• _BRIEF_: Go through the data line by line from the top, retyping each exactly, and end with the line that contains "Sched (time s) (agent_collection s) (agent_stat s) n".

····················

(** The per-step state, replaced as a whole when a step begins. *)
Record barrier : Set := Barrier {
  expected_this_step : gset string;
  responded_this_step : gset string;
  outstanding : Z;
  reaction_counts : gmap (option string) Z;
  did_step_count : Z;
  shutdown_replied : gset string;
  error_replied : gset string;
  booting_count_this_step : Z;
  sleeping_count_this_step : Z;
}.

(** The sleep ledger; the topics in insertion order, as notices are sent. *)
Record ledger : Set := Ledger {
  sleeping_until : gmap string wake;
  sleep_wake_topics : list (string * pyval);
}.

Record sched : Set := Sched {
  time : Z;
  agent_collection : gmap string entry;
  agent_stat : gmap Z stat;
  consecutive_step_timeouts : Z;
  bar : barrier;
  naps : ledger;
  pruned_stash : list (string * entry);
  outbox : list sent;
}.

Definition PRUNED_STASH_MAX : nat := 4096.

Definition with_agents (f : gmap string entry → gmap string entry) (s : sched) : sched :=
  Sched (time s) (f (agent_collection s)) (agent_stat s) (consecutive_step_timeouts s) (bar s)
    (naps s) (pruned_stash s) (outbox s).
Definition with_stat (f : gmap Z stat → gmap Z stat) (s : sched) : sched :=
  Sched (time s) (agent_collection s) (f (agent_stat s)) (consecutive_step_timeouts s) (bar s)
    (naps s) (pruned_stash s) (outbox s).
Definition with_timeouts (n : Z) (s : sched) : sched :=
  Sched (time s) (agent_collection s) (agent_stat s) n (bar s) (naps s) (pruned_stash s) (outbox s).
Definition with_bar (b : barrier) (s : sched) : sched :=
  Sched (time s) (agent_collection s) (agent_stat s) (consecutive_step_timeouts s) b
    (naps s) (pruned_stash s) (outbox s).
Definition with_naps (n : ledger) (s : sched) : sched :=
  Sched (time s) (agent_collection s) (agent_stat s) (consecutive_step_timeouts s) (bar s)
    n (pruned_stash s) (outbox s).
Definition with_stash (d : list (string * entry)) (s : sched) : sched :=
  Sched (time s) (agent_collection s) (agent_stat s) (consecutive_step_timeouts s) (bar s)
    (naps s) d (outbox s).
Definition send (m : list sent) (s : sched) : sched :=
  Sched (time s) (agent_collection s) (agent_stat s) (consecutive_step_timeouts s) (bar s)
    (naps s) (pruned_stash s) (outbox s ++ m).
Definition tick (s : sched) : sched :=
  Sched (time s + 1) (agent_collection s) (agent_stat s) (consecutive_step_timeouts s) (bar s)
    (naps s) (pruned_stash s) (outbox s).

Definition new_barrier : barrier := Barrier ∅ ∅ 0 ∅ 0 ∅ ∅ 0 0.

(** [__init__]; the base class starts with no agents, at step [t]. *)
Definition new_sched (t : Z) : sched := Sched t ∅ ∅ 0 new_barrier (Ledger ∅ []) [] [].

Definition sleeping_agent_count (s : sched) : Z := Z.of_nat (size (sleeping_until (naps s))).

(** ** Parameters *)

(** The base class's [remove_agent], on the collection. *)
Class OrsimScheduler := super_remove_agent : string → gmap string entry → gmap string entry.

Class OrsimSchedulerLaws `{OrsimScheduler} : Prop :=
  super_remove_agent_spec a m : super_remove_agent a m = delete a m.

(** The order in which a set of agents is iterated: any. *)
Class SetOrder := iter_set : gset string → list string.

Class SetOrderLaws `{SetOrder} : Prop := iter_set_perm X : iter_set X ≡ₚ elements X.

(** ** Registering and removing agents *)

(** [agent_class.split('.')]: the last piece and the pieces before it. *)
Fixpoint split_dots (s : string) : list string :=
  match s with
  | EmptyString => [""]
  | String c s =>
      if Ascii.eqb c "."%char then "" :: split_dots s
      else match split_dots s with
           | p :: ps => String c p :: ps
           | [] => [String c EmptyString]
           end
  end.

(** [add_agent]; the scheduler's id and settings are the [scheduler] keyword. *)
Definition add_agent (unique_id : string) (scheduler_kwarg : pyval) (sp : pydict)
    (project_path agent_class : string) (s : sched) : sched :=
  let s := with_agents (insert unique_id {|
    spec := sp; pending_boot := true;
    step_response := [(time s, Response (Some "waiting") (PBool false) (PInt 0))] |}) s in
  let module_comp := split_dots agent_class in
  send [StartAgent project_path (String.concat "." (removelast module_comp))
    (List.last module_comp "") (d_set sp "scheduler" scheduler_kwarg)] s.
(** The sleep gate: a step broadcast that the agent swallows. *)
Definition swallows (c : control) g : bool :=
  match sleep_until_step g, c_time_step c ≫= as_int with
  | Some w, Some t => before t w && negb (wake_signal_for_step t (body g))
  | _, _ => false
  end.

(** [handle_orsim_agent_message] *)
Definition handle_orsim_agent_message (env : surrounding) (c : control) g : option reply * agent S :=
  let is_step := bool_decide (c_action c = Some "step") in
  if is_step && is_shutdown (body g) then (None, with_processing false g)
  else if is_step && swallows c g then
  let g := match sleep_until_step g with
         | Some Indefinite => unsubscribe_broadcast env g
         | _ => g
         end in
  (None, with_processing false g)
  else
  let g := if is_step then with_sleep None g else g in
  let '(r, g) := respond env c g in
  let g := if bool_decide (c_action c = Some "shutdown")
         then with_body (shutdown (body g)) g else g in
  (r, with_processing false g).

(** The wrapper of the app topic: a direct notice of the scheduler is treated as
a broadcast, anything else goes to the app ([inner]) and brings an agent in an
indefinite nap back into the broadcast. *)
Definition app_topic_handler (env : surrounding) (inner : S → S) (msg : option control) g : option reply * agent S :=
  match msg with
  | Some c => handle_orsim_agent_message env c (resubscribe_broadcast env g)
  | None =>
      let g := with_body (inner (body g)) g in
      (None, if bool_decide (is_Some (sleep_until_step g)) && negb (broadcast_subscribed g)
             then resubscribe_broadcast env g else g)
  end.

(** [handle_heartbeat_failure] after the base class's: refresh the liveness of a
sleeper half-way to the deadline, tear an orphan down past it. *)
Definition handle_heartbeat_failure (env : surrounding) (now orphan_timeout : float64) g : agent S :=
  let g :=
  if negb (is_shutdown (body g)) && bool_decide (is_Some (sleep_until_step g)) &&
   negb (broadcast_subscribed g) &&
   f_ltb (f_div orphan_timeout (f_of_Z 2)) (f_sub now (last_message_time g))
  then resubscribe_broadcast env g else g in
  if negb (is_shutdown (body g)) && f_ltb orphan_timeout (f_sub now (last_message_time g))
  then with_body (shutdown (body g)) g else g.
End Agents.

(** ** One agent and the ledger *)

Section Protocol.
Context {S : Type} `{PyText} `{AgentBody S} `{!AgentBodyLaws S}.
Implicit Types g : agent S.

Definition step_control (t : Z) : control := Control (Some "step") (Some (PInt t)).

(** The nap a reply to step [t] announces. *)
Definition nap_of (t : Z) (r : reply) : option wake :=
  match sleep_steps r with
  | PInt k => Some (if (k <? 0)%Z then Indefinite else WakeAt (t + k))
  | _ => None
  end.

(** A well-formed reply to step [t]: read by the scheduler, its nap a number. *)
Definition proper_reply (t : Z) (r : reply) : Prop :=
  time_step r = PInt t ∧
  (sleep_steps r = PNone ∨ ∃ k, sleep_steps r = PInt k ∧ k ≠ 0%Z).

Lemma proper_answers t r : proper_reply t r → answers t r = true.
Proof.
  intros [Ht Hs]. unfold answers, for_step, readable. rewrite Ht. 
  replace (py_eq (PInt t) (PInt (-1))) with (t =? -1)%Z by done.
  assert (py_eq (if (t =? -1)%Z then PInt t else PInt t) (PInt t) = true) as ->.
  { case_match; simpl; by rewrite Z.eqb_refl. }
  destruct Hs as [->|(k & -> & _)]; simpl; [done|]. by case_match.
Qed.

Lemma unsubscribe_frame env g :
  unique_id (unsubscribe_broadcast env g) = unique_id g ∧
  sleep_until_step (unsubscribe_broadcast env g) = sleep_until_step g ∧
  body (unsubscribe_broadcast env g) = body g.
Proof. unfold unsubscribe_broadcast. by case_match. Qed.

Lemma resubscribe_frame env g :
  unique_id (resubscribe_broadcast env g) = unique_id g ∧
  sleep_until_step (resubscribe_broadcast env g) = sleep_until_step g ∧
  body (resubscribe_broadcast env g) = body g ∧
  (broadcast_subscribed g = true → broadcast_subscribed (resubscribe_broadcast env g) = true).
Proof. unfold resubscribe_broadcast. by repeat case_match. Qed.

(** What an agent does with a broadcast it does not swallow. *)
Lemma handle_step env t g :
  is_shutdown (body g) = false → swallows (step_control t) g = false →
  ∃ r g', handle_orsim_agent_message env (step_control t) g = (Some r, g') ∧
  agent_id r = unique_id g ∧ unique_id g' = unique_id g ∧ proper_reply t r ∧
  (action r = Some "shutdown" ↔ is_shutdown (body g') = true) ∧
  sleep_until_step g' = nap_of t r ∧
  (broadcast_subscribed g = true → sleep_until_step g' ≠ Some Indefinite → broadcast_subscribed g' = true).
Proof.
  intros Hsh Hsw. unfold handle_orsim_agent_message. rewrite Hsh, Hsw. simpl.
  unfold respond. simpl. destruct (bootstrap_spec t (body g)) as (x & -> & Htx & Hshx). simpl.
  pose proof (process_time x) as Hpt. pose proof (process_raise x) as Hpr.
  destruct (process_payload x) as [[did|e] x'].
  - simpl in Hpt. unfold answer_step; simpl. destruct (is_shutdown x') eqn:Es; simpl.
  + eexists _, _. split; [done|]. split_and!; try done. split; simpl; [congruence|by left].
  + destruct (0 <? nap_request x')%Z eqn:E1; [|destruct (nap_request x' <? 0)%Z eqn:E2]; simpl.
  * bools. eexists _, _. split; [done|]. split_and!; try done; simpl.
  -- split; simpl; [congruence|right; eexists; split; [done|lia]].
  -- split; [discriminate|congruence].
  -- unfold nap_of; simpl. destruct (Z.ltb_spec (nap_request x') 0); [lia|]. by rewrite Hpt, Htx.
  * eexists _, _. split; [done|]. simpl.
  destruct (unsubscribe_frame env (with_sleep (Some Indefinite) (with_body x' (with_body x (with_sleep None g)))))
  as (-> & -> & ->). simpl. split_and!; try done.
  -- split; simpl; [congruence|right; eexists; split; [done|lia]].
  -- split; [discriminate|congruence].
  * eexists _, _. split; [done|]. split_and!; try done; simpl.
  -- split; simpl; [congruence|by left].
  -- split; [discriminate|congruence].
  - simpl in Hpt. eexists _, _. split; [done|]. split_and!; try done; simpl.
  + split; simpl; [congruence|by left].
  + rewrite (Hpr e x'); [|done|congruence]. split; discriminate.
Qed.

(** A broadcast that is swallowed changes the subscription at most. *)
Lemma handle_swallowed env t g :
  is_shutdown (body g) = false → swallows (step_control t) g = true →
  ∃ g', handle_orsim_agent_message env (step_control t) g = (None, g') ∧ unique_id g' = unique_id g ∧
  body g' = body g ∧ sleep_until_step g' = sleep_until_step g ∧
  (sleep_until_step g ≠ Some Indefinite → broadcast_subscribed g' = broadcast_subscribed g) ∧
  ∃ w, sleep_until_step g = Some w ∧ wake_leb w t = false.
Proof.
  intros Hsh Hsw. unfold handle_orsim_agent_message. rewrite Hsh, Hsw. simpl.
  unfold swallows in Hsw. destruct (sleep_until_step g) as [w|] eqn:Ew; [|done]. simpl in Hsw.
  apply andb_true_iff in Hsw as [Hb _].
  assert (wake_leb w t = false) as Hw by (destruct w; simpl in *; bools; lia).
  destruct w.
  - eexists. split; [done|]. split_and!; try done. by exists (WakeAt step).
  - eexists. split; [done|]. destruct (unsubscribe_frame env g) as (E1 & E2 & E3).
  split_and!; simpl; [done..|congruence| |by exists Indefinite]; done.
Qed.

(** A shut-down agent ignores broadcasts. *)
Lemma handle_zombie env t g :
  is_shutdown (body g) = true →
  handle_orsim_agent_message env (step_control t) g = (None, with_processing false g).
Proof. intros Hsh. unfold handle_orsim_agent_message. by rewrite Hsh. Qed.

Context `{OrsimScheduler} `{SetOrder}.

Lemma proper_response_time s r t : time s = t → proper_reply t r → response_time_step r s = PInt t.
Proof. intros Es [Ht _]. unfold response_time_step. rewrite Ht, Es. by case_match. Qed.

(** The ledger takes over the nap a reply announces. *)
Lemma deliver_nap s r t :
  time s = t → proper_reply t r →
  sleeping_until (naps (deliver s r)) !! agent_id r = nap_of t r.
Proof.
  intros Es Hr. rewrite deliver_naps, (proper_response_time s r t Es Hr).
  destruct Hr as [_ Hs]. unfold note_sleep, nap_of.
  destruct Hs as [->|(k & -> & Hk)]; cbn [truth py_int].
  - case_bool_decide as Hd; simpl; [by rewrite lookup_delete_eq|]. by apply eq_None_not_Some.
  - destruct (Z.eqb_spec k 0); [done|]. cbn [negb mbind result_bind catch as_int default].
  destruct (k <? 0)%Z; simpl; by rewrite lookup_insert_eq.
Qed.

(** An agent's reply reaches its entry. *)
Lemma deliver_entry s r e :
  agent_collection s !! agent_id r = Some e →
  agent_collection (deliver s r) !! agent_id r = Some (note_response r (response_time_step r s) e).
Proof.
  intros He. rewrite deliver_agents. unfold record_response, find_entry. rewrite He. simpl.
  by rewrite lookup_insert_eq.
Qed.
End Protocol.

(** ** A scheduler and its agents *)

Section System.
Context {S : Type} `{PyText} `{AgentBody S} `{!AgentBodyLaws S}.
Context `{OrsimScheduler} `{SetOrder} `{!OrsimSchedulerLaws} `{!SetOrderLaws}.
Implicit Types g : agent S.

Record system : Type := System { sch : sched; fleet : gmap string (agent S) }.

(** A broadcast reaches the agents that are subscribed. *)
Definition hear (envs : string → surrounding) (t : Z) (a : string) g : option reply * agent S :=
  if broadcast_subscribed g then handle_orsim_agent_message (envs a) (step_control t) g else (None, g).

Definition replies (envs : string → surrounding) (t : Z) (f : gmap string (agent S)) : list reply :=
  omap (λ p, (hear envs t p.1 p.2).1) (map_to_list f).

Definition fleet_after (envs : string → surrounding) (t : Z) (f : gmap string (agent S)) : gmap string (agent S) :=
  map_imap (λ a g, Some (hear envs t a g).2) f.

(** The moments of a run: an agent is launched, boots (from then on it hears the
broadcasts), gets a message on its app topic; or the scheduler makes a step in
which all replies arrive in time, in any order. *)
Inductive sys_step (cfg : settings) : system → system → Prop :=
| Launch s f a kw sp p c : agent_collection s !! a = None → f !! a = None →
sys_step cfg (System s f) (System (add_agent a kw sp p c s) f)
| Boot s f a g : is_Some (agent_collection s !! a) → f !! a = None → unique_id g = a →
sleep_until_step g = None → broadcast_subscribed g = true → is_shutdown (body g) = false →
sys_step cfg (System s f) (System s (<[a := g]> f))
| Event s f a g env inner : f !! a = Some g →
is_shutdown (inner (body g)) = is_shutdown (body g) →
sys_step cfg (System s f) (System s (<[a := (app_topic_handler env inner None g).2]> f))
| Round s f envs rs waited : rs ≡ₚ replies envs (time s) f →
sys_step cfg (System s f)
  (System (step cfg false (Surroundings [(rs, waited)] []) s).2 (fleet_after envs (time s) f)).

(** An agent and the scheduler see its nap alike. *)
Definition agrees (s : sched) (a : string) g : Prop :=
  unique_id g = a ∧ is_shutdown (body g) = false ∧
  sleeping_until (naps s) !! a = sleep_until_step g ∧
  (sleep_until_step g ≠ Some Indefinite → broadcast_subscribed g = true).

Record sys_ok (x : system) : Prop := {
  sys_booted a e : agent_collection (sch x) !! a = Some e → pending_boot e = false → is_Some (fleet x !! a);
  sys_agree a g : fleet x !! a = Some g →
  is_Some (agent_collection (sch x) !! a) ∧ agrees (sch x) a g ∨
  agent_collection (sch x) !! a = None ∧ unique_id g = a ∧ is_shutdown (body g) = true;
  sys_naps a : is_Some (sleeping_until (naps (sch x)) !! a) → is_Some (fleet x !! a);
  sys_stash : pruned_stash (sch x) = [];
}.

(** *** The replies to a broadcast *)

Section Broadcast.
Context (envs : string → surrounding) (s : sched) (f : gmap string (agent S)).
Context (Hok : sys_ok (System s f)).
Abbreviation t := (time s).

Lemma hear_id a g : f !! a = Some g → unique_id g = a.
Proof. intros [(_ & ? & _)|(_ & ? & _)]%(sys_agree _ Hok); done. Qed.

····················

• _THE COMPLETED TASK_:
(** The per-step state, replaced as a whole when a step begins. *)
Record barrier : Set := Barrier {
  expected_this_step : gset string;
  responded_this_step : gset string;
  outstanding : Z;
  reaction_counts : gmap (option string) Z;
  did_step_count : Z;
  shutdown_replied : gset string;
  error_replied : gset string;
  booting_count_this_step : Z;
  sleeping_count_this_step : Z;
}.

(** The sleep ledger; the topics in insertion order, as notices are sent. *)
Record ledger : Set := Ledger {
  sleeping_until : gmap string wake;
  sleep_wake_topics : list (string * pyval);
}.

Record sched : Set := Sched {
  time : Z;
  agent_collection : gmap string entry;
  agent_stat : gmap Z stat;
  consecutive_step_timeouts : Z;
  bar : barrier;
  naps : ledger;
  pruned_stash : list (string * entry);
  outbox : list sent;
}.

Definition PRUNED_STASH_MAX : nat := 4096.

Definition with_agents (f : gmap string entry → gmap string entry) (s : sched) : sched :=
  Sched (time s) (f (agent_collection s)) (agent_stat s) (consecutive_step_timeouts s) (bar s)
    (naps s) (pruned_stash s) (outbox s).
Definition with_stat (f : gmap Z stat → gmap Z stat) (s : sched) : sched :=
  Sched (time s) (agent_collection s) (f (agent_stat s)) (consecutive_step_timeouts s) (bar s)
    (naps s) (pruned_stash s) (outbox s).
Definition with_timeouts (n : Z) (s : sched) : sched :=
  Sched (time s) (agent_collection s) (agent_stat s) n (bar s) (naps s) (pruned_stash s) (outbox s).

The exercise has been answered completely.